To preempt these issues, or at least provide a landlord with ample tools to minimize exposure in these situations, we recommend that a landlord’s commercial leases specifically describe each tenant’s business operations and narrowly limit the tenant’s use of the leased premises to only the specifically described operations. Any expanded or changed use of the premises should be subject to the landlord’s prior written approval, in the landlord’s sole discretion. The use of the premises by the tenant should be limited further to prohibit activities that interfere with other tenants, cause a nuisance, violate any laws or ordinances, or increase criminal activity at the premises. Furthermore, a violation of the use requirements should be treated as a non-curable default for which the landlord has the right to immediately terminate the lease.

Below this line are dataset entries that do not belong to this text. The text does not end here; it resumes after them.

(* ===== verification/Ingest.v ===== *)
(** * Uploads ([src/app/ingest.py], [prepare_items] and [prepare_plain] of [src/app/jobs.py])

    From the bytes of an upload to the rows of a job.  The codecs, the delimiter sniffer of
    the csv module and the spreadsheet reader are arguments ([Codecs], [Sheets]); everything
    decided from their answers is here.  Scores are exact rationals; the preview's rounding of
    them to three places is left out. *)

From Stdlib Require Import ZArith NArith QArith Ascii String Lia.
From stdpp Require Import base strings pretty option sets list.
From S2P Require Import Prelude PyStr Sql Csv Regex Models Url Emails Normalize Queue Jobs.

Definition MAX_COLUMNS : N := 500.
Definition MAX_ROWS : N := 50000.
Definition MAX_BYTES : N := 52428800.
Definition SNIFF_BYTES : nat := Nat.mul 200 100.
Definition DELIMITERS : list ascii := [","; ";"; "009"; "|"]%char.
Definition CONTENT_THRESHOLD : Q := 6 # 10.
Definition SAMPLE_SIZE : nat := 200.

Definition HEADER_PRIORITY : list string :=
  ["website"; "websiteurl"; "companywebsite"; "companywebsiteurl"; "companydomain"; "domain"; "url"; "companyurl";
   "homepage"; "web"; "site"; "organizationwebsite"; "businesswebsite"].
Definition EMAIL_HEADERS : list string :=
  ["email"; "emailaddress"; "contactemail"; "workemail"; "primaryemail"; "owneremail"; "publicemail"].

Definition not_at_or_space (c : ascii) : bool := negb (Ascii.eqb c "@") && negb (is_space c).

(** [^\[^@\s\]+@\[^@\s\]+\.\[a-z\]{2,24}$], ignoring case *)
Definition EMAILISH : re :=
  seqs [Bos; plus (Chr not_at_or_space); lit "@"; plus (Chr not_at_or_space); lit ".";
        between_times 2 24 (Chr (λ c, is_lower (lower_char c))); Eos].

Definition ALLOWED_EXTENSIONS : list string := [".csv"; ".tsv"; ".txt"; ".xlsx"; ".xlsm"].

(** A value, the code an [IngestError] carries, or another exception. *)
Inductive Parsed (A : Type) := Fine (a : A) | Failed (code : string) | Escaped.
Arguments Fine {A} a.
Arguments Failed {A} code.
Arguments Escaped {A}.

Record ParsedFile := mkParsedFile {
  pf_headers : list string;
  pf_rows : list (list (string * string));
  pf_had_header : bool;
  pf_delimiter : string;
  pf_encoding : string
}.

(** [(r.get(name) or "").strip()] for every row. *)
Definition column (p : ParsedFile) (name : string) : list string :=
  map (λ r, strip (default "" (dict_get r name))) (pf_rows p).

Inductive Confidence := conf_high | conf_medium | conf_low | conf_none.
Inductive Method := by_header | by_content | by_email | by_none.

#[export] Instance Method_eq_dec : EqDecision Method.
Proof. solve_decision. Defined.

Record ColumnGuess := mkGuess {
  cg_column : option string;
  cg_confidence : Confidence;
  cg_method : Method;
  cg_scores : list (string * Q);
  cg_email_column : option string
}.

Fixpoint str_keep (p : ascii → bool) (s : string) : string :=
  match s with
  | EmptyString => ""
  | String c s' => if p c then String c (str_keep p s') else str_keep p s'
  end.

Definition norm_header (name : string) : string := str_keep is_alnum (lower name).

(** ** Decoding *)

(** [raw.decode(enc)], [None] when it raises; the last resort replaces what it cannot read. *)
Class Codecs := {
  decode_as : string → string → option string;
  decode_replace : string → string;
  sniff : string → option ascii
}.

(** The rows of the first sheet as [str] of each cell, [None] where empty, at most one
    column more than the limit wide, as far as they can be read, and whether reading on
    raises (a sheet with no rows to iterate raises at once); [None] when the workbook does
    not open. *)
Class Sheets := first_sheet : string → option (list (list (option string)) * bool).

Fixpoint first_decoding `{Codecs} (raw : string) (encs : list string) : option (string * string) :=
  match encs with
  | [] => None
  | e :: encs' => match decode_as e raw with Some t => Some (t, e) | None => first_decoding raw encs' end
  end.

Definition bom16 (raw : string) : bool :=
  startswith raw (String "255" (String "254" "")) || startswith raw (String "254" (String "255" "")).

Definition decode `{Codecs} (raw : string) : string * string :=
  let utf16 := if bom16 raw then first_decoding raw ["utf-16"; "utf-16-le"; "utf-16-be"] else None in
  match utf16 with
  | Some r => r
  | None =>
      match first_decoding raw ["utf-8-sig"; "utf-8"; "cp1252"] with
      | Some r => r
      | None => (decode_replace raw, "utf-8/replace")
      end
  end.

Definition first_line (s : string) : string := (span is_line_break s).1.

Definition count_char (c : ascii) (s : string) : nat := count (Ascii.eqb c) (list_ascii_of_string s).

(** [max(DELIMITERS, key=first.count)]: the first of the greatest. *)
Definition most_frequent (first : string) : ascii :=
  fold_left (λ best d, if Nat.ltb (count_char best first) (count_char d first) then d else best)
            (tail DELIMITERS) ","%char.

Definition sniff_delimiter `{Codecs} (txt filename : string) : ascii :=
  if endswith (lower filename) ".tsv" then "009"%char
  else
    let head_ := str_take SNIFF_BYTES txt in
    match sniff head_ with
    | Some d => d
    | None =>
        let first := first_line head_ in
        let best := most_frequent first in
        if Nat.eqb (count_char best first) 0 then ","%char else best
    end.

Definition column_name (i : nat) : string := "column_" +:+ pretty (N.of_nat (i + 1)).

(** [while cells and not cells\[-1\]: cells.pop()] *)
Fixpoint trim_rev (l : list string) : list string :=
  match l with "" :: l' => trim_rev l' | _ => l end.
Definition trim_trailing_blanks (cells : list string) : list string := rev (trim_rev (rev cells)).

Fixpoint to_row_from (i : nat) (headers record : list string) (row : list (string * string)) : list (string * string) :=
  match headers with
  | [] => row
  | h :: hs =>
      to_row_from (S i) hs record
        (dict_set row h (match record !! i with Some c => strip c | None => "" end))
  end.
Definition to_row (headers record : list string) : list (string * string) := to_row_from 0 headers record [].

Definition number_blank (i : nat) (h : string) : string := if nonempty h then h else column_name i.

Section ingest.
Context `{Tld} `{IpLiteral} `{Idna}.

Definition looks_like_header (cells : list string) : bool :=
  let useful := keep (λ c, nonempty (strip c)) cells in
  match useful with
  | [] => true
  | _ => negb (all (λ c, nz_ok (normalize_input c)) useful)
  end.

(** Headers and body of the records read. *)
Definition split_header (first : list string) (records : list (list string)) : bool * list string * list (list string) :=
  if looks_like_header first
  then (true, imap (λ i h, number_blank i (strip h)) first, tail records)
  else (false, imap (λ i _, column_name i) first, records).

Definition too_long_field : N := 131072.

Definition parse_text `{Codecs} (raw filename : string) : Parsed ParsedFile :=
  let '(txt, encoding) := decode raw in
  let delimiter := sniff_delimiter txt filename in
  let records := read_records delimiter txt in
  if any (any (λ f, N.ltb too_long_field (N.of_nat (String.length f)))) records then Failed "invalid_file"
  else
    match records with
    | [] => Failed "empty_file"
    | r0 :: _ =>
        let first := trim_trailing_blanks (map strip r0) in
        if N.ltb MAX_COLUMNS (N.of_nat (length first)) then Failed "too_many_columns"
        else
          let '(had_header, headers, body) := split_header first records in
          if N.ltb MAX_ROWS (N.of_nat (length body)) then Failed "too_many_rows"
          else Fine (mkParsedFile headers (map (to_row headers) body) had_header (String delimiter "") encoding)
    end.

(** The loop over the sheet: the width is the first row's, and it stops two rows past the
    limit.  What reading a row raises is not caught. *)
Fixpoint sheet_records (raises : bool) (rows : list (list (option string))) (width : option nat) (n : N)
    : Parsed (list (list string)) :=
  match rows with
  | [] => if raises then Escaped else Fine []
  | row :: rest =>
      let cells := map (λ c, match c with None => "" | Some s => strip s end) row in
      let cells := match width with None => trim_trailing_blanks cells | Some _ => cells end in
      let w := match width with None => length cells | Some w => w end in
      if is_null width && N.ltb MAX_COLUMNS (N.of_nat w) then Failed "too_many_columns"
      else
        let rec_ := take w cells in
        if N.ltb (MAX_ROWS + 1) (n + 1) then Fine [rec_]
        else match sheet_records raises rest (Some w) (n + 1) with
             | Fine l => Fine (rec_ :: l)
             | Failed c => Failed c
             | Escaped => Escaped
             end
  end.

Definition parse_xlsx `{Sheets} (raw : string) : Parsed ParsedFile :=
  match first_sheet raw with
  | None => Failed "invalid_file"
  | Some (rows, raises) =>
      match sheet_records raises rows None 0 with
      | Failed c => Failed c
      | Escaped => Escaped
      | Fine [] => Failed "empty_file"
      | Fine ((first :: _) as records) =>
          let had_header := looks_like_header first in
          let headers := if had_header then imap number_blank first else imap (λ i _, column_name i) first in
          let body := if had_header then tail records else records in
          if N.ltb MAX_ROWS (N.of_nat (length body)) then Failed "too_many_rows"
          else Fine (mkParsedFile headers (map (to_row headers) body) had_header "," "xlsx")
      end
  end.

(** [name.rsplit("/", 1)[-1]] *)
Definition base_name (name : string) : string := (rpartition "/" name).2.

Definition parse_bytes `{Codecs} `{Sheets} (raw filename : string) : Parsed ParsedFile :=
  if N.ltb MAX_BYTES (N.of_nat (String.length raw)) then Failed "file_too_large"
  else
    let name := lower filename in
    if endswith name ".xls" then Failed "unsupported_file_type"
    else if has_char "." (base_name name) && negb (endswith_any name ALLOWED_EXTENSIONS)
    then Failed "unsupported_file_type"
    else if endswith_any name [".xlsx"; ".xlsm"] then parse_xlsx raw
    else parse_text raw filename.

(** ** Which column holds the website *)

Definition sample (values : list string) : list string :=
  take SAMPLE_SIZE (keep (λ v, nonempty (strip v)) values).

(** The share of the sample a test holds of; 0 of an empty sample. *)
Definition share (p : string → bool) (values : list string) : Q :=
  let s := sample values in
  match s with
  | [] => 0%Q
  | _ => (inject_Z (Z.of_nat (count p s)) / inject_Z (Z.of_nat (length s)))%Q
  end.

Definition is_website_value (v : string) : bool :=
  let n := normalize_input v in
  nz_ok n && match nz_source n with from_website => true | from_email => false end.

Definition score_column : list string → Q := share is_website_value.
Definition score_emails : list string → Q := share (re_match EMAILISH).
Definition social_share : list string → Q :=
  share (λ v, bool_decide (nz_reason (normalize_input v) = Some "social_or_directory")).

(** A dict built from a list of keys, later values replacing earlier ones. *)
Definition dict_of {V} (l : list (string * V)) : list (string * V) :=
  fold_left (λ d kv, dict_set d kv.1 kv.2) l [].

Definition score_of (scores : list (string * Q)) (h : string) : Q := default 0%Q (dict_get scores h).

(** [headers.index(h)] *)
Fixpoint index_of (h : string) (l : list string) : nat :=
  match l with [] => 0 | x :: l' => if String.eqb x h then 0 else S (index_of h l') end.

Definition cmp_columns (p : ParsedFile) (scores : list (string * Q)) (a b : string) : comparison :=
  lex (Qcompare (score_of scores b) (score_of scores a))
      (lex (Qcompare (social_share (column p a)) (social_share (column p b)))
           (Nat.compare (index_of a (pf_headers p)) (index_of b (pf_headers p)))).

(** [max(scores, key=scores.get, default=None)]: the first of the greatest. *)
Definition best_key (scores : list (string * Q)) : option (string * Q) :=
  match scores with
  | [] => None
  | kv :: rest =>
      Some (fold_left (λ best kv, match Qcompare best.2 kv.2 with Lt => kv | _ => best end) rest kv)
  end.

Most leases contain a compliance with laws provision that requires a tenant to remain in compliance with all laws applicable to the tenant’s use of the leased premises or conduct of business in that location. Although this provision may appear to shield the landlord, creative prosecutors might assert that by renting to the tenant, the landlord knowingly approved the tenant’s illegal actions. We recommend adding compliance language specifying that a tenant must remain in compliance with both federal and state laws, and any tenant action or inaction that is legal under one regime, such as state law, but illegal under another, such as federal law, will be considered illegal with respect to the lease. In addition, the lease should clearly state that any action taken by the tenant, any employee, agent or other representative at the leased premises in violation of the compliance with laws section will be considered a non-curable default triggering the landlord’s right to demand immediate termination of the lease and the tenant’s prompt surrender of the leased premises. We also recommend that the lease allow the landlord to cause the tenant’s property to be promptly removed from the premises and discarded by the landlord without liability if the tenant fails to remove it. As this property could be considered or could contain contraband, landlords may not want to remove this property themselves. The cost of any such removal should be allocated to the tenant.
An additional preventative measure would be to define illegal drugs and drug-related activities broadly to include all controlled substances and related activities under federal law. Further, incorporate a prohibition clause for drug-related substances and activities crafted similar to a hazardous substances provision.
Additional default provisions should prohibit actions by a tenant that would constitute a default under any financing secured by the leased premises or that would cause the landlord’s insurer to require additional insurance or refuse to insure the landlord’s property. The tenant must indemnify the landlord against any losses arising from these types of defaults. Demanding a security deposit equivalent to two or more months’ rent would provide the landlord with supplemental protection against losses the landlord might incur due to a medical-marijuana tenant’s excessive wear and tear on the premises.
Unless and until the federal government legalizes marijuana, landlords must remain vigilant about their properties and compliance with federal laws. With the localized level of acceptance of marijuana and marijuana-related businesses, landlords must proactively protect their properties and themselves from potential prosecution. Updating lease forms is one way to maintain this protection.